Results: During statistical analysis five sign were found to have OR more than 2,0. They were: LAD proximal stenosis > 75%, peripheral arterial disease, LV dilatation more, than 202 ml without wall thickening more than 11 mm, presence of right bundle brunch block, percent of scar, calculated using Selvester QRS score. Incidence of this signs is demonstrated in table 1. Using method of classification trees scoring system was created – see table 2. Statistical analysis showed higher risk of appropriate ICD therapy between patients, who had more, than 4 points of our scoring system and those, who had less or equal, than 4 points (OR 10,67, p < 0,01).
Conclusions: Our scoring system can be used for appropriate therapy risk stratification in patients with CAD and ICD implanted for primary prevention of sudden cardiac death.


- Incidence of signs in study population
Sign Group 1, 27 patients Group 2,25 patients OR
PAD (%) 3 (11) 5 (20) 2
LVD-no H (%) 5 (19) 10 (40) 2,93
RBBB (%) 1 (4) 5 (20) 6,5
LAD (%) 22 (82) 25 (100) 12,47
Scar 9-21 (%) 13 (48) 10 (40) 8,56
Scar > 21 (%) 9 (33) 15 (60) 17,95
PAD - peripheral arterial disease, LVD-no H - LV dilatation more, than 202 ml without wall thickening more, than 11 mm, RBBB - right bundle brunch block, LAD - LAD proximal stenosis > 75%, Scar 9-21 percent of scar, assessed by twelve lead ECG using Selvester QRS score between 9 and 21 points, Scar > 21 - percent of scar, assessed by twelve lead ECG using Selvester QRS score between 9 and 21 points.

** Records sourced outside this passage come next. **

(** * DDKCORE: block pipeline, transaction service and slot clock

    A shallow embedding of
    - [src/unnamed/part_000]            (SlotService),
    - [src/core/service/transaction.ts] (TransactionService),
    - [src/unnamed/part_003]            (blocks Process: generation, fork
                                         recovery, loading from peers),
    - [src/shared/repository/transaction/asset/vote.ts] (the vote asset),
    - [src/helpers/referal.js]          (the referral list),
    together with the properties the specification states about them and
    further properties of the code.

    JavaScript numbers that the code uses as integers (amounts, fees, epoch
    seconds, heights, addresses) are modelled as [Z]; the interpretation is
    exact as long as the values stay in the safe-integer range of a double.
    Where a sum, a product or a quotient of such numbers can leave that range
    the arithmetic of the doubles is modelled ([Ieee]). Strings are
    [string]; a field that the code may find [undefined] is an [option]. *)

From Stdlib Require Import ZArith List String Ascii Bool Lia.
From stdpp Require Import base decidable option list strings pretty gmap.

Import ListNotations.
Local Open Scope Z_scope.
Local Open Scope list_scope.

(* ====================================================================== *)
(** ** JavaScript values: exceptions and truthiness                        *)
(* ====================================================================== *)

(** A call either returns or throws; [Thrown] carries the error message. *)
Inductive Outcome (A : Type) : Type :=
| Returned (a : A)
| Thrown (e : string).
Arguments Returned {A} a.
Arguments Thrown {A} e.

Definition bindO {A B} (m : Outcome A) (k : A -> Outcome B) : Outcome B :=
  match m with
  | Returned a => k a
  | Thrown e => Thrown e
  end.

Declare Scope outcome_scope.
Delimit Scope outcome_scope with outcome.
Notation "'do' x <- m ; k" := (bindO m (fun x => k))
  (at level 10, x name, m at level 100, k at level 200) : outcome_scope.
Notation "'do' ' p <- m ; k" := (bindO m (fun x => match x with p => k end))
  (at level 10, p pattern, m at level 100, k at level 200) : outcome_scope.
Local Open Scope outcome_scope.

Module Js.

(** [!n] is true exactly for [0] (and NaN, which integers never are). *)
Definition truthyNum (n : Z) : bool := negb (n =? 0).

(** [!s] is true exactly for the empty string. *)
Definition truthyStr (s : string) : bool :=
  match s with
  | EmptyString => false
  | String _ _ => true
  end.

(** A possibly [undefined] string. *)
Definition truthyOptStr (s : option string) : bool :=
  match s with
  | Some s => truthyStr s
  | None => false
  end.

(** [a > b] on two strings: lexicographic on the code units. *)
Fixpoint strGt (a b : string) : bool :=
  match a, b with
  | EmptyString, _ => false
  | String _ _, EmptyString => true
  | String x a', String y b' =>
      if (nat_of_ascii y <? nat_of_ascii x)%nat then true
      else if (nat_of_ascii x <? nat_of_ascii y)%nat then false
      else strGt a' b'
  end.

(** [a === b] on possibly [undefined] strings. *)
Definition optStrEq (a b : option string) : bool :=
  match a, b with
  | Some x, Some y => String.eqb x y
  | None, None => true
  | _, _ => false
  end.

(** [x % y] on integers: the remainder takes the sign of the dividend and
    is NaN for [y = 0]; [None] stands for NaN. *)
Definition rem (x y : Z) : option Z :=
  if y =? 0 then None else Some (Z.rem x y).

(** [String(n)] for an integer: decimal digits up to 1e21, exponent
    notation from there on. The two tests of the amount check look for a
    dot and for an [e] in that text. *)
Definition numberTextHasDot (n : Z) : bool := false.
Definition numberTextHasE (n : Z) : bool := 10 ^ 21 <=? Z.abs n.

End Js.

(* ====================================================================== *)
(** ** JavaScript numbers: the arithmetic of doubles on integers           *)
(* ====================================================================== *)

(** A JavaScript number is an IEEE 754 double. The integers among the
    doubles are modelled by their value in [Z]: every integer up to 2^53 in
    magnitude is a double, above that only those with 53 significant bits.
    The result of an operation is the double nearest to the exact result,
    with a tie going to the even significand. The magnitudes that occur are
    far below 2^1024, so that Infinity is left out. *)
Module Ieee.

(** [Number.MAX_SAFE_INTEGER]. *)
Definition MAX_SAFE_INTEGER : Z := 2 ^ 53 - 1.

(** [Number.isSafeInteger(z)]. *)
Definition safe (z : Z) : Prop := - MAX_SAFE_INTEGER <= z <= MAX_SAFE_INTEGER.

(** The integer nearest to [n / d], for [0 <= n] and [0 < d]; of two that
    are equally near, the even one. *)
Definition nearest (n d : Z) : Z :=
  let q := n / d in
  let r := n mod d in
  if (d <? 2 * r) || ((2 * r =? d) && Z.odd q) then q + 1 else q.

(** The binary exponent of the quotient [a / b] of two positive integers:
    the [k] with [2^k <= a / b < 2^(k+1)]. *)
Definition exponent (a b : Z) : Z :=
  let k := Z.log2 a - Z.log2 b in
  if b * 2 ^ Z.max k 0 <=? a * 2 ^ Z.max (- k) 0 then k else k - 1.

(** [Math.floor(a / b)] for integers [a] and [0 < b]: the quotient is
    rounded to the 53 significant bits of a double, at the scale [2^-j] that
    its exponent gives, and the double is rounded down to an integer. *)
Definition floorDiv (a b : Z) : Z :=
  if a =? 0 then 0
  else
    let j := 52 - exponent (Z.abs a) b in
    if 0 <=? j then (Z.sgn a * nearest (Z.abs a * 2 ^ j) b) / 2 ^ j
    else Z.sgn a * nearest (Z.abs a) (b * 2 ^ (- j)) * 2 ^ (- j).

(** The double nearest to the integer [z]. *)
Definition round (z : Z) : Z := floorDiv z 1.

(** [a + b], [a - b] and [a * b] on integer doubles: the exact result,
    rounded once. *)
Definition add (a b : Z) : Z := round (a + b).
Definition sub (a b : Z) : Z := round (a - b).
Definition mul (a b : Z) : Z := round (a * b).

End Ieee.

(* ====================================================================== *)
(** ** shared/model/response: ResponseEntity                               *)
(* ====================================================================== *)

Module ResponseEntity.

(** Modelled from the spec: the class [ResponseEntity] is imported from
    [shared/model/response], which is not among the sources. Section 7:
    verification returns a structured failure value carrying a list of
    messages; the response is a success when that list is empty. *)
Record t (T : Type) : Type := mk { data : option T; errors : list string }.
Arguments mk {T} data errors.
Arguments data {T} _.
Arguments errors {T} _.

Definition success {T} (r : t T) : bool :=
  match errors r with
  | [] => true
  | _ :: _ => false
  end.

(** [new ResponseEntity()] and the literal [{ success: true }]. *)
Definition ok {T} : t T := mk None [].
(** [new ResponseEntity({ errors })]. *)
Definition fail {T} (errs : list string) : t T := mk None errs.
(** [new ResponseEntity({ data })]. *)
Definition of_data {T} (d : T) : t T := mk (Some d) [].

End ResponseEntity.

(* ====================================================================== *)
(** ** SlotService ([src/unnamed/part_000])                                *)
(* ====================================================================== *)

Module SlotService.

(** [private interval: number = 10]. *)
Definition interval : Z := 10.

(** [SECOND] of [core/util/const]: milliseconds in a second. *)
Definition SECOND : Z := 1000.

(** [Math.floor((time - t) / SECOND)], [t] the configured epoch start. *)
Definition getEpochTime (epochStart time : Z) : Z := (time - epochStart) / SECOND.

Definition getTime (epochStart time : Z) : Z := getEpochTime epochStart time.

(** [Math.floor(d.getTime() / SECOND) * SECOND + epochTime * SECOND], as
    long as the products and the sum are safe integers; beyond that see
    [SlotServiceIeee.getRealTime]. *)
Definition getRealTime (epochStart epochTime : Z) : Z :=
  epochStart / SECOND * SECOND + epochTime * SECOND.

(** [Math.floor(epochTime / this.interval)]; [Z.div] rounds down. *)
Definition getSlotNumber (epochTime : Z) : Z := epochTime / interval.

(** [slot * this.interval], as long as the product is a safe integer;
    beyond that see [SlotServiceIeee.getSlotTime]. *)
Definition getSlotTime (slot : Z) : Z := slot * interval.

Definition getNextSlot (epochStart now : Z) : Z :=
  getSlotNumber (getTime epochStart now) + 1.

Definition getLastSlot (activeDelegates nextSlot : Z) : Z :=
  nextSlot + activeDelegates.

End SlotService.

(** [SlotService] on the doubles of JavaScript: every product, sum and
    quotient is rounded as the code rounds it. The functions of
    [SlotService] above are these wherever nothing is rounded (lemmas
    [getSlotTime_exact], [getSlotNumber_exact], [getEpochTime_exact] and
    [getRealTime_exact]). *)
Module SlotServiceIeee.

(** [Math.floor((time - t) / SECOND)]. *)
Definition getEpochTime (epochStart time : Z) : Z :=
  Ieee.floorDiv (Ieee.sub time epochStart) SlotService.SECOND.

Definition getTime (epochStart time : Z) : Z := getEpochTime epochStart time.

(** [Math.floor(d.getTime() / SECOND) * SECOND + epochTime * SECOND]. *)
Definition getRealTime (epochStart epochTime : Z) : Z :=
  Ieee.add (Ieee.mul (Ieee.floorDiv epochStart SlotService.SECOND) SlotService.SECOND)
           (Ieee.mul epochTime SlotService.SECOND).

(** [Math.floor(epochTime / this.interval)]. *)
Definition getSlotNumber (epochTime : Z) : Z :=
  Ieee.floorDiv epochTime SlotService.interval.

(** [slot * this.interval]. *)
Definition getSlotTime (slot : Z) : Z := Ieee.mul slot SlotService.interval.

End SlotServiceIeee.

(* ====================================================================== *)
(** ** shared/model: accounts and transactions                             *)
(* ====================================================================== *)

Module Account.
Record t : Type := mk {
  address : Z;
  publicKey : string;
  actualBalance : Z;
  totalStakedAmount : Z
}.

Definition setActualBalance (a : t) (b : Z) : t :=
  mk (address a) (publicKey a) b (totalStakedAmount a).
End Account.

(** The asset of a transaction. A SEND carries an [IAssetTransfer]; the
    other types carry assets that only their own service reads, kept here as
    an opaque payload. *)
Inductive Asset : Type :=
| AssetTransfer (recipientAddress amount : Z)
| AssetOther (payload : list Z).

Module Transaction.
Record t : Type := mk {
  id : option string;
  blockId : option string;
  type : Z;
  createdAt : Z;
  senderPublicKey : string;
  senderAddress : Z;
  signature : option string;
  secondSignature : option string;
  salt : string;
  fee : Z;
  asset : Asset
}.

Definition setFee (trs : t) (f : Z) : t :=
  mk (id trs) (blockId trs) (type trs) (createdAt trs) (senderPublicKey trs)
     (senderAddress trs) (signature trs) (secondSignature trs) (salt trs) f
     (asset trs).

Definition setId (trs : t) (i : string) : t :=
  mk (Some i) (blockId trs) (type trs) (createdAt trs) (senderPublicKey trs)
     (senderAddress trs) (signature trs) (secondSignature trs) (salt trs)
     (fee trs) (asset trs).

(** [(<IAssetTransfer><Object>trs.asset).amount]: the cast does not check
    anything, so the field is [undefined] on any other asset. *)
Definition assetAmount (trs : t) : option Z :=
  match asset trs with
  | AssetTransfer _ amount => Some amount
  | AssetOther _ => None
  end.

Definition assetRecipientAddress (trs : t) : option Z :=
  match asset trs with
  | AssetTransfer recipient _ => Some recipient
  | AssetOther _ => None
  end.
End Transaction.

(* ====================================================================== *)
(** ** Sorting with a comparison of the code                               *)
(* ====================================================================== *)

(** [Array.prototype.sort] with a comparison function, as a stable
    insertion sort: [before a b] says that [a] may stand in front of [b]. *)
Module ListSort.
Section Sort.
Context {A : Type} (before : A -> A -> bool).

Fixpoint insert (a : A) (l : list A) : list A :=
  match l with
  | [] => [a]
  | x :: rest => if before a x then a :: l else x :: insert a rest
  end.

Definition sort (l : list A) : list A := foldr insert [] l.
End Sort.
End ListSort.

(* ====================================================================== *)
(** ** Byte buffers                                                        *)
(* ====================================================================== *)

Module Buffer.

(** A Node [Buffer]: bytes as integers in [0, 255]. *)
Definition t : Type := list Z.

(** [Buffer.alloc(n)]: [n] zero bytes. *)
Definition alloc (n : nat) : t := replicate n 0.

Inductive Encoding : Type := Utf8 | Hex.

Definition hexDigit (c : ascii) : option Z :=
  let n := Z.of_nat (nat_of_ascii c) in
  if (48 <=? n) && (n <=? 57) then Some (n - 48)
  else if (97 <=? n) && (n <=? 102) then Some (n - 87)
  else if (65 <=? n) && (n <=? 70) then Some (n - 55)
  else None.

Points for created scoring system
Sign Points
PAD 1)
LVD-no H 1
RBBB 1
LAD 2
Scar 9-21 2
Scar > 21 4
Total maximum 9
PAD - peripheral arterial disease, LVD-no H - LV dilatation more, than 202 ml without wall thickening more, than 11 mm, RBBB - right bundle brunch block, LAD - LAD proximal stenosis > 75%, Scar 9-21 percent of scar, assessed by twelve lead ECG using Selvester QRS score between 9 and 21 points, Scar > 21 - percent of scar, assessed by twelve lead ECG using Selvester QRS score between 9 and 21 points.